ASSIGNED TASK: Gather every line below where "manages" appears.

SOURCE DATA:
(** C3: with no review condition configured for the editable's type,
    [review_conditions_valid] returns true, for the editable as it is and
    for every revision log it could have. *)
Theorem review_conditions_valid_without_conditions (self : Editable.t) :
  Forall (fun cond => EditingReviewCondition.type cond <> Editable.type self)
         (Event.editing_review_conditions (Editable.event self)) ->
  Editable.review_conditions_valid self = Ok true /\
  forall revs : list EditingRevision.t,
    Editable.review_conditions_valid (Editable.with_revisions self revs) = Ok true.
Proof.
  intros Hnone.
  pose proof (filter_bool_decide_nil
                (fun cond => EditingReviewCondition.type cond = Editable.type self)
                _ Hnone) as Hquery.
  split; [|intros revs]; unfold Editable.review_conditions_valid; cbv zeta.
  - by rewrite Hquery.
  - change (Editable.type (Editable.with_revisions self revs)) with (Editable.type self).
    change (Editable.event (Editable.with_revisions self revs)) with (Editable.event self).
    by rewrite Hquery.
Qed.

(** No condition at all, and a log whose only revision has no file. *)
Lemma review_conditions_valid_without_conditions_witness :
  let self := Samples.sample_editable [] None [Samples.revision RevisionType.new false 1 []] in
  Editable.review_conditions_valid self = Ok true /\
  forall revs : list EditingRevision.t,
    Editable.review_conditions_valid (Editable.with_revisions self revs) = Ok true.
Proof.
  intros self. apply (review_conditions_valid_without_conditions self). constructor.
Defined.

(** The matcher on the conditions [{1,2}] and [{3}]: the file types [{3,4}]
    satisfy the second, [{1,4}] satisfy none. *)
Example review_conditions_valid_superset :
  Editable.review_conditions_valid
    (Samples.sample_editable [[1; 2]; [3]] None
       [Samples.revision RevisionType.ready_for_review false 1 [3; 4]]) = Ok true /\
  Editable.review_conditions_valid
    (Samples.sample_editable [[1; 2]; [3]] None
       [Samples.revision RevisionType.ready_for_review false 1 [1; 4]]) = Ok false.
Proof. split; vm_compute; reflexivity. Qed.

(** ** Permissions *)

Section PermissionFacts.
Variable editable_type_settings : EditableType.t -> SettingsProxy.

Local Abbreviation setting self name :=
  (get (editable_type_settings (Editable.type self)) (Editable.event self) name).
Local Abbreviation manages self user permission :=
  (Event.can_manage (Editable.event self) user permission).
Local Abbreviation editor_permission self :=
  (EditableType.editor_permission (Editable.type self)).

Lemma editor_is_true (self : Editable.t) (user : option User) :
  Editable.editor_is self user = true <-> Editable.editor self = user.
Proof. unfold Editable.editor_is. apply bool_decide_eq_true. Qed.

Lemma manager_has_general_editor_permissions (self : Editable.t) (user : option User) :
  manages self user (Some "editing_manager") = true ->
  Editable._has_general_editor_permissions self user = true.
Proof. unfold Editable._has_general_editor_permissions. by intros ->. Qed.

Lemma editor_has_general_editor_permissions (self : Editable.t) (user : option User) :
  manages self user (editor_permission self) = true ->
  Editable._has_general_editor_permissions self user = true.
Proof.
  unfold Editable._has_general_editor_permissions. intros ->. apply orb_true_r.
Qed.

Lemma general_editor_permissions_see_timeline (self : Editable.t) (user : option User) :
  Editable._has_general_editor_permissions self user = true ->
  Editable.can_see_timeline self user = true.
Proof. unfold Editable.can_see_timeline. by intros ->. Qed.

FINISHED EXERCISE:
Local Abbreviation manages self user permission :=
  manages self user (Some "editing_manager") = true ->
  manages self user (editor_permission self) = true ->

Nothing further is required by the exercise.